#### [Aim of the exercise]
Type each record below again, with the same words.

#### [Items from a dataset]

(** [ReadValue]; [fuel] bounds the nesting of arrays, and [None] means
    that it was too small. *)
Fixpoint ReadValue (fuel : nat) (r : string) : option (result Value * string) :=
  match fuel with
  | O => None
  | S k =>
    match r with
    | EmptyString => Some (Err EOF, EmptyString)
    | String typeByte r0 =>
      if Ascii.eqb typeByte SimpleString then Some (readSimpleString r0)
      else if Ascii.eqb typeByte Error_ then Some (readError r0)
      else if Ascii.eqb typeByte Integer then Some (readInteger r0)
      else if Ascii.eqb typeByte BulkString then Some (readBulkString r0)
      else if Ascii.eqb typeByte Array_ then
        match readLine r0 with
        | (Err e, r1) => Some (Err e, r1)
        | (Ok line, r1) =>
          match Strconv.Atoi line with
          | Err e => Some (Err e, r1)
          | Ok count =>
            if count =? -1 then Some (Ok (mkValue Array_ "" 0 "" None), r1)
            else if count <? 0
            then Some (Err (ErrPanic "makeslice: len out of range"), r1)
            else
              match read_elements (ReadValue k) (Z.to_nat count) r1 [] with
              | None => None
              | Some (Err e, r2) => Some (Err e, r2)
              | Some (Ok array, r2) =>
                Some (Ok (mkValue Array_ "" 0 "" (Some array)), r2)
              end
          end
        end
      else Some (Err ErrInvalidProtocol, r0)
    end
  end.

#### [Written answer]
(** [ReadValue]; [fuel] bounds the nesting of arrays, and [None] means
    that it was too small. *)
Fixpoint ReadValue (fuel : nat) (r : string) : option (result Value * string) :=
  match fuel with
  | O => None
  | S k =>
    match r with
    | EmptyString => Some (Err EOF, EmptyString)
    | String typeByte r0 =>
      if Ascii.eqb typeByte SimpleString then Some (readSimpleString r0)
      else if Ascii.eqb typeByte Error_ then Some (readError r0)
      else if Ascii.eqb typeByte Integer then Some (readInteger r0)
      else if Ascii.eqb typeByte BulkString then Some (readBulkString r0)
      else if Ascii.eqb typeByte Array_ then
        match readLine r0 with
        | (Err e, r1) => Some (Err e, r1)
        | (Ok line, r1) =>
          match Strconv.Atoi line with
          | Err e => Some (Err e, r1)
          | Ok count =>
            if count =? -1 then Some (Ok (mkValue Array_ "" 0 "" None), r1)
            else if count <? 0
            then Some (Err (ErrPanic "makeslice: len out of range"), r1)
            else
              match read_elements (ReadValue k) (Z.to_nat count) r1 [] with
              | None => None
              | Some (Err e, r2) => Some (Err e, r2)
              | Some (Ok array, r2) =>
                Some (Ok (mkValue Array_ "" 0 "" (Some array)), r2)
              end
          end
        end
      else Some (Err ErrInvalidProtocol, r0)
    end
  end.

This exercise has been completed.